Related to the use of SC4S_USE_NAME_CACHE=yes

After an old DNS Entry was deleted from our DNS service I noticed that I was still getting events indexed in splunk with hostnames that are not resolvable from the sc4s_container. I verified that tcpdump showed the correct DNSName and the message itself did not have a hostname in it.

After deleting the hostip.sqlite file the issue was resolved.

Would appreciate the following so we can automate updates or cleansing of this file without having to disable it, restart the container, exec into the container to delete the file, reenable it, and then restart the service.

1. A method to delete the file entirely on shutdown. - Perhaps a flag like SC4S_NAME_CACHE_CLEAR=yes|no to have it delete the file on every startup?

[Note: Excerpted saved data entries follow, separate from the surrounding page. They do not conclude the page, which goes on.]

Lemma hook_same self e : is_hook e = true -> same_block (meter self) (meter (apply self e)).
Proof.
  destruct e; simpl; try done; intros _.
  - destruct (bytecode_address interp); [|apply initial_codes_same].
    etransitivity; [apply initial_codes_same|].
    etransitivity; [apply account_code_same|apply record_same].
  - unfold step. assert (same_block (meter self) (check_steps (meter self))) as Hc.
    { repeat split; simpl. intros He. case_match; [|done]. by destruct (exceeded (meter self)). }
    destruct (exceeded (check_steps (meter self))); [done|].
    etransitivity; [exact Hc|by repeat split].
  - destruct (pending_access self) as [[]|]; [apply account_code_same|reflexivity].
  - etransitivity; [apply initial_codes_same|apply account_code_same].
  - apply account_code_same.
  - apply initial_codes_same.
  - unfold create_end. repeat case_match; try reflexivity. apply account_code_same.
Qed.

Lemma hooks_same self hooks :
  Forall (fun e => is_hook e = true) hooks -> same_block (meter self) (meter (run self hooks)).
Proof.
  intros Hh. revert self. induction Hh as [|e l He _ IH]; intros self; simpl; [reflexivity|].
  etransitivity; [by apply hook_same|apply IH].
Qed.

Lemma run_app self a b : run self (a ++ b) = run (run self a) b.
Proof. apply fold_left_app. Qed.

(** ** A meter that serves one transaction

    With nothing accepted before, what the transaction is charged is what is
    pending, and a limit that was hit is really exceeded. *)

Record single (m : Meter) : Prop := {
  si_accepted : accepted m = ∅;
  si_accepted_bytes : accepted_bytes m = 0;
  si_same : transaction_bytes m = pending_bytes m;
  si_range : 0 <= pending_bytes m <= u64_max;
  si_code : exceeded m = Some CodeBytes -> max_code_bytes m < pending_bytes m;
  si_steps : exceeded m = Some ExecutionSteps -> max_steps m <= steps m;
}.

Section Single.
Context (size_of : B256 -> Z).

Lemma check_code_bytes_single m : single m -> single (check_code_bytes m).
Proof.
  intros [Ha Hb Hs Hr Hc Ht]. unfold check_code_bytes. rewrite Hb.
  destruct (Z.ltb_spec (max_code_bytes m) (saturating_add u64_max 0 (pending_bytes m))); [|done].
  split; simpl; try done; destruct (exceeded m) as [[]|]; try done; simpl; auto; intros _; solve_ints.
Qed.

(** A charge of [n] bytes. *)
Lemma charge_single m n pending' :
  0 <= n -> single m ->
  single
    {| max_code_bytes := max_code_bytes m; max_steps := max_steps m; accepted := accepted m;
       pending := pending'; accepted_bytes := accepted_bytes m;
       pending_bytes := saturating_add u64_max (pending_bytes m) n;
       transaction_bytes := saturating_add u64_max (transaction_bytes m) n;
       steps := steps m; exceeded := exceeded m; initialized := initialized m |}.
Proof.
  intros Hn [Ha Hb Hs Hr Hc Ht]. split; simpl; try done; [by rewrite Hs|solve_ints|].
  intros He. specialize (Hc He). solve_ints.
Qed.

Lemma record_single m h n : 0 <= n -> single m -> single (record m h n).
Proof.
  intros Hn Hm. unfold record. destruct (_ || _); [done|]. apply check_code_bytes_single.
  rewrite (si_accepted m Hm), lookup_empty, bool_decide_false by (by intros [? ?]).
  pose proof (charge_single m n (<[h:=n]> (pending m)) Hn Hm) as Hc. by rewrite (si_accepted m Hm) in Hc.
Qed.

Lemma record_account_single m a : account_ok size_of a -> single m -> single (record_account m a).
Proof.
  unfold record_account. intros Ha Hm. destruct (code a) as [c|]; [|done]. apply record_single; [|done].
  unfold code_len. lia.
Qed.

Lemma account_code_single m c a d : context_ok size_of c -> single m -> single (account_code m c a d).
Proof.
  intros Hc Hm. unfold account_code. destruct (state_get _ a) as [acc|]; [|done].
  destruct (code acc) as [b|]; [|done].
  assert (single (record m (code_hash acc) (code_len b))) as Hr
    by (apply record_single; [unfold code_len; lia|done]).
  destruct d; [|done]. destruct (eip7702_address b) as [t|]; [|done].
  destruct (state_get _ t) as [acc'|] eqn:Et; [|done].
  apply record_account_single; [by eapply state_get_ok|done].
Qed.

Lemma initial_codes_single m c : context_ok size_of c -> single m -> single (initial_codes m c).
Proof.
  intros [Hn Hc] Hm. unfold initial_codes. destruct (initialized m); [done|].
  set (m0 := reserve _ _). assert (single m0) as Hm0.
  { apply check_code_bytes_single. apply (charge_single (set_initialized m)); [solve_ints|by destruct Hm]. }
  clearbody m0. revert m0 Hm0. induction Hc as [|e l He _ IH]; intros m0 Hm0; simpl; [done|].
  by apply IH, record_account_single.
Qed.

Lemma step_single self interp : single (meter self) -> single (meter (step self interp).1).
Proof.
  intros [Ha Hb Hs Hr Hc Ht]. unfold step, check_steps.
  destruct (Z.leb_spec (max_steps (meter self)) (steps (meter self))) as [Hle|Hle]; simpl;
    destruct (exceeded (meter self)) as [l|] eqn:Ee; simpl; split; simpl; try done; by rewrite Ee.
Qed.

Lemma hook_single self e :
  is_hook e = true -> event_ok size_of e -> single (meter self) -> single (meter (apply self e)).
Proof.
  intros Hh He Hm. destruct e; try done; simpl in *.
  - destruct He as [Hi Hc]. destruct (bytecode_address interp).
    + apply record_single; [lia|]. by apply account_code_single, initial_codes_single.
    + by apply initial_codes_single.
  - by apply step_single.
  - destruct (pending_access self) as [[a d]|]; [by apply account_code_single|done].
  - by apply account_code_single, initial_codes_single.
  - by apply account_code_single.
  - by apply initial_codes_single.
  - destruct address as [a|], is_ok; try done. by apply account_code_single.
Qed.

Lemma hooks_single self hooks :
  Forall (fun e => is_hook e = true) hooks -> Forall (event_ok size_of) hooks ->
  single (meter self) -> single (meter (run self hooks)).
Proof.
  intros Hh. revert self. induction Hh as [|e l He _ IH]; intros self Hok Hm; simpl; [done|].
  inversion Hok as [|? ? Ho Hol]; subst. by apply IH, hook_single.
Qed.
End Single.
Definition FEYNMAN_L1_GAS_PRICE_ORACLE_HEX : string :=
  "608060405234801561000f575f80fd5b50600436106101a1575f3560e01c806384189161116100f3578063c63b9e2d11610093578063e88a60ad1161006e578063e88a60ad1461032e578063f2fde38b14610341578063f45e65d814610354578063fe5b04151461035d575f80fd5b8063c63b9e2d146102ff578063c91e514914610312578063de26c4a11461031b575f80fd5b8063944b247f116100ce578063944b247f146102be578063a911d77f146102d1578063aa5e9334146102d9578063bede39b5146102ec575f80fd5b806384189161146102785780638da5cb5b1461028157806393e59dc1146102ab575f80fd5b80633d0f963e1161015e5780636112d6db116101395780636112d6db1461024b5780636a5e67e514610254578063704655971461025d578063715018a614610270575f80fd5b80633d0f963e1461021c57806349948e0e1461022f578063519b4bd314610242575f80fd5b80630c18c162146101a557806313dad5be146101c157806323e524ac146101de5780633577afc5146101e757806339455d3a146101fc5780633b7656bb1461020f575b5f80fd5b6101ae60025481565b6040519081526020015b60405180910390f35b6008546101ce9060ff1681565b60405190151581526020016101b8565b6101ae60065481565b6101fa6101f5366004610c73565b610365565b005b6101fa61020a366004610c8a565b6103f7565b600b546101ce9060ff1681565b6101fa61022a366004610caa565b6104f4565b6101ae61023d366004610ceb565b610577565b6101ae60015481565b6101ae600a5481565b6101ae60075481565b6101fa61026b366004610c73565b6105b0565b6101fa61063e565b6101ae60055481565b5f54610293906001600160a01b031681565b6040516001600160a01b0390911681526020016101b8565b600454610293906001600160a01b031681565b6101fa6102cc366004610c73565b610672565b6101fa6106fe565b6101fa6102e7366004610c73565b61075a565b6101fa6102fa366004610c73565b6107f4565b6101fa61030d366004610c73565b6108b1565b6101ae60095481565b6101ae610329366004610ceb565b61094a565b6101fa61033c366004610c73565b610974565b6101fa61034f366004610caa565b610a00565b6101ae60035481565b6101fa610a8b565b5f546001600160a01b031633146103975760405162461bcd60e51b815260040161038e90610d96565b60405180910390fd5b621c9c388111156103bb57604051635742c80560e11b815260040160405180910390fd5b60028190556040518181527f32740b35c0ea213650f60d44366b4fb211c9033b50714e4a1d34e65d5beb9bb4906020015b60405180910390a150565b6004805460405163efc7840160e01b815233928101929092526001600160a01b03169063efc7840190602401602060405180830381865afa15801561043e573d5f803e3d5ffd5b505050506040513d601f19601f820116820180604052508101906104629190610dcd565b61047f576040516326b3506d60e11b815260040160405180910390fd5b600182905560058190556040518281527f351fb23757bb5ea0546c85b7996ddd7155f96b939ebaa5ff7bc49c75f27f2c449060200160405180910390a16040518181527f9a14bfb5d18c4c3cf14cae19c23d7cf1bcede357ea40ca1f75cd49542c71c214906020015b60405180910390a15050565b5f546001600160a01b0316331461051d5760405162461bcd60e51b815260040161038e90610d96565b600480546001600160a01b038381166001600160a01b031983168117909355604080519190921680825260208201939093527f22d1c35fe072d2e42c3c8f9bd4a0d34aa84a0101d020a62517b33fdb3174e5f791016104e8565b600b545f9060ff16156105935761058d82610ae7565b92915050565b60085460ff16156105a75761058d82610b45565b61058d82610b81565b5f546001600160a01b031633146105d95760405162461bcd60e51b815260040161038e90610d96565b6105e9633b9aca006103e8610e00565b81111561060957604051631e44fdeb60e11b815260040160405180910390fd5b60038190556040518181527f3336cd9708eaf2769a0f0dc0679f30e80f15dcd88d1921b5a16858e8b85c591a906020016103ec565b5f546001600160a01b031633146106675760405162461bcd60e51b815260040161038e90610d96565b6106705f610bc4565b565b5f546001600160a01b0316331461069b5760405162461bcd60e51b815260040161038e90610d96565b6106a9633b9aca0080610e00565b8111156106c95760405163874f603160e01b815260040160405180910390fd5b60068190556040518181527f2ab3f5a4ebbcbf3c24f62f5454f52f10e1a8c9dcc5acac8f19199ce881a6a108906020016103ec565b5f546001600160a01b031633146107275760405162461bcd60e51b815260040161038e90610d96565b60085460ff161561074b576040516379f9c57560e01b815260040160405180910390fd5b6008805460ff19166001179055565b5f546001600160a01b031633146107835760405162461bcd60e51b815260040161038e90610d96565b633b9aca008110806107a1575061079e633b9aca0080610e00565b81115b156107bf5760405163d9b5dcdf60e01b815260040160405180910390fd5b60098190556040518181527fd50d3079c77df569cd58d55d4e5614bfe7066449009425d22bde8e75242f50bb906020016103ec565b6004805460405163efc7840160e01b815233928101929092526001600160a01b03169063efc7840190602401602060405180830381865afa15801561083b573d5f803e3d5ffd5b505050506040513d601f19601f8201168201806040525081019061085f9190610dcd565b61087c576040516326b3506d60e11b815260040160405180910390fd5b60018190556040518181527f351fb23757bb5ea0546c85b7996ddd7155f96b939ebaa5ff7bc49c75f27f2c44906020016103ec565b5f546001600160a01b031633146108da5760405162461bcd60e51b815260040161038e90610d96565b633b9aca008110806108f857506108f5633b9aca0080610e00565b81115b156109155760405162ae184360e01b815260040160405180910390fd5b600a8190556040518181527f8647cebb7e57360673a28415c0bed2f68c42a86c5035f1c9b2eda2b09509288a906020016103ec565b600b545f9060ff168061095f575060085460ff165b1561096b57505f919050565b61058d82610c13565b5f546001600160a01b0316331461099d5760405162461bcd60e51b815260040161038e90610d96565b6109ab633b9aca0080610e00565b8111156109cb5760405163f37ec21560e01b815260040160405180910390fd5b60078190556040518181527f6b332a036d8c3ead57dcb06c87243bd7a2aed015ddf2d0528c2501dae56331aa906020016103ec565b5f546001600160a01b03163314610a295760405162461bcd60e51b815260040161038e90610d96565b6001600160a01b038116610a7f5760405162461bcd60e51b815260206004820152601d60248201527f6e6577206f776e657220697320746865207a65726f2061646472657373000000604482015260640161038e565b610a8881610bc4565b50565b5f546001600160a01b03163314610ab45760405162461bcd60e51b815260040161038e90610d96565b600b5460ff1615610ad857604051631a7c228b60e21b815260040160405180910390fd5b600b805460ff19166001179055565b5f633b9aca0080600a548451600554600754610b039190610e00565b600154600654610b139190610e00565b610b1d9190610e17565b610b279190610e00565b610b319190610e00565b610b3b9190610e2a565b61058d9190610e2a565b5f633b9aca006005548351600754610b5d9190610e00565b610b679190610e00565b600154600654610b779190610e00565b610b3b9190610e17565b5f80610b8c83610c13565b90505f60015482610b9d9190610e00565b9050633b9aca0060035482610bb29190610e00565b610bbc9190610e2a565b949350505050565b5f80546001600160a01b038381166001600160a01b0319831681178455604051919092169283917f8be0079c531659141344cd1fd0a4f28419497f9722a3daafe3b4186f6b6457e09190a35050565b80515f908190815b81811015610c6457848181518110610c3557610c35610e49565b01602001516001600160f81b0319165f03610c5557600483019250610c5c565b6010830192505b600101610c1b565b50506002540160400192915050565b5f60208284031215610c83575f80fd5b5035919050565b5f8060408385031215610c9b575f80fd5b50508035926020909101359150565b5f60208284031215610cba575f80fd5b81356001600160a01b0381168114610cd0575f80fd5b9392505050565b634e487b7160e01b5f52604160045260245ffd5b5f60208284031215610cfb575f80fd5b813567ffffffffffffffff80821115610d12575f80fd5b818401915084601f830112610d25575f80fd5b813581811115610d3757610d37610cd7565b604051601f8201601f19908116603f01168101908382118183101715610d5f57610d5f610cd7565b81604052828152876020848701011115610d77575f80fd5b826020860160208301375f928101602001929092525095945050505050565b60208082526017908201527f63616c6c6572206973206e6f7420746865206f776e6572000000000000000000604082015260600190565b5f60208284031215610ddd575f80fd5b81518015158114610cd0575f80fd5b634e487b7160e01b5f52601160045260245ffd5b808202811582820484141761058d5761058d610dec565b8082018082111561058d5761058d610dec565b5f82610e4457634e487b7160e01b5f52601260045260245ffd5b500490565b634e487b7160e01b5f52603260045260245ffdfea164736f6c6343000818000a".
Definition rlp_encode_fields_with_bloom (self : ScrollTransactionReceipt) (bloom : Bloom) : bytes :=
  fields_with_bloom (inner self) bloom.

Definition rlp_header_with_bloom (self : ScrollTransactionReceipt) (bloom : Bloom) : RlpHeader :=
  {| header_list := true; payload_length := rlp_encoded_fields_length_with_bloom self bloom |}.

Definition rlp_decode_fields_with_bloom (buf : bytes) :
    result (ReceiptWithBloom ScrollTransactionReceipt * bytes) RlpError :=
  let? r := decode_fields_with_bloom buf in
  let '(r, buf) := r in
  Ok ({| wb_receipt := {| inner := wb_receipt r; l1_fee := 0 |};
         wb_logs_bloom := wb_logs_bloom r |}, buf).

Definition status_or_post_state (self : ScrollTransactionReceipt) : Eip658Value :=
  r_status (inner self).
Definition status (self : ScrollTransactionReceipt) : bool := coerce_status (r_status (inner self)).
Definition bloom (self : ScrollTransactionReceipt) : Bloom := logs_bloom (r_logs (inner self)).
Definition cumulative_gas_used (self : ScrollTransactionReceipt) : Z :=
  r_cumulative_gas_used (inner self).
Definition logs (self : ScrollTransactionReceipt) : list Log := r_logs (inner self).

Definition rlp_encoded_length_with_bloom (self : ScrollTransactionReceipt) (bloom : Bloom) : Z :=
  length_with_payload (rlp_header_with_bloom self bloom).

Definition rlp_encode_with_bloom (self : ScrollTransactionReceipt) (bloom : Bloom) : bytes :=
  enc rlp_header (rlp_header_with_bloom self bloom) ++ rlp_encode_fields_with_bloom self bloom.

(** The fields are decoded from a buffer of exactly the announced length. *)
Definition rlp_decode_with_bloom (buf : bytes) :
    result (ReceiptWithBloom ScrollTransactionReceipt * bytes) RlpError :=
  let? header := dec rlp_header buf in
  let '(header, buf) := header in
  if negb (header_list header) then Err UnexpectedString
  else if blen buf <? payload_length header then Err InputTooShort
  else
    let n := Z.to_nat (payload_length header) in
    let? this := rlp_decode_fields_with_bloom (take n buf) in
    let '(this, fields_buf) := this in
    match fields_buf with
    | _ :: _ => Err UnexpectedLength
    | [] => Ok (this, drop n buf)
    end.
End L2Receipt.
End L2Receipt.
Import L2Receipt(ScrollTransactionReceipt).

(** ** The node's receipts (receipt.rs) *)

Module NodeReceipt.

Inductive ScrollReceipt `{ReceiptTypes} : Type :=
| Legacy (receipt : ScrollTransactionReceipt)
| Eip2930 (receipt : ScrollTransactionReceipt)
| Eip1559 (receipt : ScrollTransactionReceipt)
| Eip7702 (receipt : ScrollTransactionReceipt)
| L1Message (receipt : Receipt).
Record TxEnv `{AlloyTypes} (Authorization : Type) := {
  tx_type : Z;
  caller : Address;
  gas_limit : Z;
  gas_price : Z;
  kind : TxKind;
  value : U256;
  data : bytes;
  nonce : Z;
  chain_id : option Z;
  access_list : AccessList;
  gas_priority_fee : option Z;
  blob_hashes : list B256;
  max_fee_per_blob_gas : Z;
  authorization_list : list (AuthorizationItem Authorization);
}.
Arguments tx_type {_ Authorization} _.
Arguments caller {_ Authorization} _.
Arguments gas_limit {_ Authorization} _.
Arguments gas_price {_ Authorization} _.
Arguments kind {_ Authorization} _.
Arguments value {_ Authorization} _.
Arguments data {_ Authorization} _.
Arguments nonce {_ Authorization} _.
Arguments chain_id {_ Authorization} _.
Arguments access_list {_ Authorization} _.
Arguments gas_priority_fee {_ Authorization} _.
Arguments blob_hashes {_ Authorization} _.
Arguments max_fee_per_blob_gas {_ Authorization} _.
Arguments authorization_list {_ Authorization} _.

(** [revm_scroll::ScrollTransaction]. *)
Record ScrollTx `{AlloyTypes} (Authorization : Type) := {
  base : TxEnv Authorization;
  rlp_bytes : option bytes;
  compression_ratio : option U256;
  compressed_size : option Z;
}.
Arguments Build_ScrollTx {_ Authorization} _ _ _ _.
Arguments base {_ Authorization} _.
Arguments rlp_bytes {_ Authorization} _.
Arguments compression_ratio {_ Authorization} _.
Arguments compressed_size {_ Authorization} _.

(** The field access, the authorizations, the environments [alloy_evm] builds
    from the Ethereum types, and the zstd encoder. *)
Class EvmTypes `{EthTxs} := {
  legacy_fields : TxLegacy -> LegacyTx;
  eip2930_fields : TxEip2930 -> Eip2930Tx;
  eip1559_fields : TxEip1559 -> Eip1559Tx;
  eip7702_fields : TxEip7702 -> Eip7702Tx;
  default_access_list : AccessList;
  Authorization : Type;
  auth_inner : SignedAuthorization -> Authorization;
  auth_signature : SignedAuthorization -> option Signature;
  auth_signature_hash : SignedAuthorization -> B256;
  recover_authority : Signature -> B256 -> option Address;
  legacy_env : TxLegacy -> Address -> TxEnv Authorization;
  eip2930_env : TxEip2930 -> Address -> TxEnv Authorization;
  eip1559_env : TxEip1559 -> Address -> TxEnv Authorization;
  eip7702_env : TxEip7702 -> Address -> TxEnv Authorization;
}.

Class Zstd := {
  Encoder : Type;
  init_zstd_encoder : Encoder;
  set_pledged_src_size : Encoder -> Z -> option Encoder;
  write_all : Encoder -> bytes -> option Encoder;
  finish : Encoder -> option bytes;
  TX_L1_FEE_PRECISION : U256;
}.

(** ** Compression (tx/compression.rs) *)

Section Compression.
Context `{Zstd}.

(** [Result::expect]. *)
Definition expect {A} (o : option A) (msg : string) : outcome A :=
  match o with Some a => Returns a | None => Panics msg end.

Definition compute_compressed_size (b : bytes) : outcome Z :=
  match b with
  | [] => Returns 0
  | _ =>
      let original_bytes_len := blen b in
      match set_pledged_src_size init_zstd_encoder original_bytes_len with
      | None => Panics "failed to set pledged source size"
      | Some compressor =>
          match write_all compressor b with
          | None => Panics "failed to write bytes to compressor"
          | Some compressor =>
              match finish compressor with
              | None => Panics "failed to finish compression"
              | Some r =>
                  let encoded_bytes_len := blen r in
                  Returns (if original_bytes_len <? encoded_bytes_len then original_bytes_len
                           else encoded_bytes_len)
              end
          end
      end
  end.

(** [wrapping_div] panics on a zero divisor. *)
Definition compute_compression_ratio (b : bytes) : outcome U256 :=
  match b with
  | [] => Returns u256_max
  | _ =>
      let original_bytes_len := blen b in
      match compute_compressed_size b with
      | Panics msg => Panics msg
      | Returns encoded_bytes_len =>
          if encoded_bytes_len =? original_bytes_len then Returns TX_L1_FEE_PRECISION
          else if encoded_bytes_len =? 0 then Panics "division by zero"
          else Returns (saturating_mul u256_max original_bytes_len TX_L1_FEE_PRECISION
                        / encoded_bytes_len)
      end
  end.
End Compression.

2. Potentially a method to validate the contents of the file against nslookup and give warnings if the content of the file do not match what is returned from DNS.

3. Documentation on this file, it's location, it's contents, how to manually delete it and, direction on how to manipuate it.

[jrehm-mmm]

Showing his next level thinking, Ryan F was thinking:

1) "I was thinking the "feature" would be to have a special syslog event that would have the "ip" to delete to delete just one"._ and 2) "a host/ip pair to add one to the cache"

3. What about a time tracker when the entry was added and the ability to send a command to delete everything with a timestmp older than x?

4. Toss in a delete them all command and you can toss my original ideas out the window (asside from documenation of course :)

These This would allow us to update the cache on the fly without having to restart the container.

[rjha-splunk]

We have implemented following fix for now :

To clear hostip.sqlite file, set SC4S_CLEAR_NAME_CACHE=yes flag in env_file. This action will automatically delete the hostip.sqlite file when sc4s restarts.